## Exercise
Please repeat the lines below exactly. Begin with the line containing "Definition trim (s" and go on through the line containing "(** [Partial<WorktreeInfo>]: every".
[Data shown]
Fixpoint trimEnd (s : string) : string :=
  match s with
  | String c r =>
      match trimEnd r with
      | EmptyString => if is_space c then EmptyString else String c EmptyString
      | r' => String c r'
      end
  | EmptyString => EmptyString
  end.

(** [s.trim()] *)
Definition trim (s : string) : string := trimEnd (trimStart s).

Fixpoint drop (n : nat) (s : string) : string :=
  match n, s with
  | O, _ => s
  | S n', String _ r => drop n' r
  | S _, EmptyString => EmptyString
  end.

(** [s.replace(pattern, replacement)] for a pattern that is a string and
    a replacement without [$]: the first occurrence only. *)
Fixpoint replace (pattern replacement s : string) : string :=
  if String.prefix pattern s then replacement +:+ drop (String.length pattern) s
  else match s with
       | String c r => String c (replace pattern replacement r)
       | EmptyString => EmptyString
       end.

Definition space : ascii := " "%char.

End Text.

(** ** The worktree list parser (server/index.ts, parseWorktrees) *)

(** [Partial<WorktreeInfo>]: every field may be missing. *)
Record Worktree : Type := mkWorktree {
  wt_path : option string;
  wt_branch : option string;
  wt_commit : option string;
  wt_bare : option bool;
  wt_detached : option bool;
  wt_prunable : option string
}.

Definition no_worktree : Worktree := mkWorktree None None None None None None.

(** [switch (key)] with its six cases; another key changes nothing. *)
Definition worktree_field (key value : string) (cur : Worktree) : Worktree :=
  if String.eqb key "worktree" then
    mkWorktree (Some value) (wt_branch cur) (wt_commit cur) (wt_bare cur)
               (wt_detached cur) (wt_prunable cur)
  else if String.eqb key "HEAD" then
    mkWorktree (wt_path cur) (wt_branch cur) (Some value) (wt_bare cur)
               (wt_detached cur) (wt_prunable cur)
  else if String.eqb key "branch" then
    mkWorktree (wt_path cur) (Some (Text.replace "refs/heads/" "" value)) (wt_commit cur)
               (wt_bare cur) (wt_detached cur) (wt_prunable cur)
  else if String.eqb key "bare" then
    mkWorktree (wt_path cur) (wt_branch cur) (wt_commit cur) (Some true)
               (wt_detached cur) (wt_prunable cur)
  else if String.eqb key "detached" then
    mkWorktree (wt_path cur) (wt_branch cur) (wt_commit cur) (wt_bare cur)
               (Some true) (wt_prunable cur)
  else if String.eqb key "prunable" then
    mkWorktree (wt_path cur) (wt_branch cur) (wt_commit cur) (wt_bare cur)
               (wt_detached cur) (Some value)
  else cur.

(** The loop state: [worktrees] and [currentWorktree]. *)
Definition WorktreeState : Type := list Worktree * Worktree.

(** [if (currentWorktree.path) { worktrees.push(...); currentWorktree = {} }] *)
Definition push_worktree (st : WorktreeState) : WorktreeState :=
  if truthy (wt_path st.2) then (st.1 ++ [st.2], no_worktree) else st.

Definition worktree_line (st : WorktreeState) (line : string) : WorktreeState :=
  match Text.trim line with
  | EmptyString => push_worktree st
  | _ =>
      match Str.split_on Text.space line with
      | key :: valueParts =>
          (st.1, worktree_field key (Str.join " " valueParts) st.2)
      | [] => st
      end
  end.

Definition parseWorktrees (output : string) : list Worktree :=
  let st := fold_left worktree_line (Str.split_on Str.nl output) ([], no_worktree) in
  if truthy (wt_path st.2) then st.1 ++ [st.2] else st.1.

(** What [git worktree list --porcelain] prints for one worktree: the
    path, then the attributes that are present, then an empty line. *)
Definition porcelain (w : Worktree) : list string :=
  [ "worktree " +:+ text (wt_path w) ] ++
  match wt_commit w with Some c => [ "HEAD " +:+ c ] | None => [] end ++
  match wt_branch w with Some b => [ "branch refs/heads/" +:+ b ] | None => [] end ++
  match wt_bare w with Some _ => [ "bare" ] | None => [] end ++
  match wt_detached w with Some _ => [ "detached" ] | None => [] end ++
  match wt_prunable w with Some r => [ "prunable " +:+ r ] | None => [] end ++
  [ "" ].

(** The whole listing: every line is ended by a newline. *)
Definition porcelain_text (ws : list Worktree) : string :=
  Str.join Str.NL (List.concat (map porcelain ws) ++ [""]).

Definition no_newline (s : string) : Prop := Str.split_on Str.nl s = [s].

Definition opt_no_newline (o : option string) : Prop :=
  match o with Some s => no_newline s | None => True end.

Definition flag_ok (o : option bool) : Prop := o = None \/ o = Some true.

(** A worktree as the listing can describe it: a path that is not empty,
    texts without newline, flags that are set or absent. *)
Record printable (w : Worktree) : Prop := {
  pr_path : exists p, wt_path w = Some p /\ p <> "" /\ no_newline p;
  pr_branch : opt_no_newline (wt_branch w);
  pr_commit : opt_no_newline (wt_commit w);
  pr_bare : flag_ok (wt_bare w);
  pr_detached : flag_ok (wt_detached w);
  pr_prunable : opt_no_newline (wt_prunable w)
}.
[/Data shown]
## Output for this task
Definition trim (s : string) : string := trimEnd (trimStart s).

Fixpoint drop (n : nat) (s : string) : string :=
  match n, s with
  | O, _ => s
  | S n', String _ r => drop n' r
  | S _, EmptyString => EmptyString
  end.

(** [s.replace(pattern, replacement)] for a pattern that is a string and
    a replacement without [$]: the first occurrence only. *)
Fixpoint replace (pattern replacement s : string) : string :=
  if String.prefix pattern s then replacement +:+ drop (String.length pattern) s
  else match s with
       | String c r => String c (replace pattern replacement r)
       | EmptyString => EmptyString
       end.

Definition space : ascii := " "%char.

End Text.

(** ** The worktree list parser (server/index.ts, parseWorktrees) *)

(** [Partial<WorktreeInfo>]: every field may be missing. *)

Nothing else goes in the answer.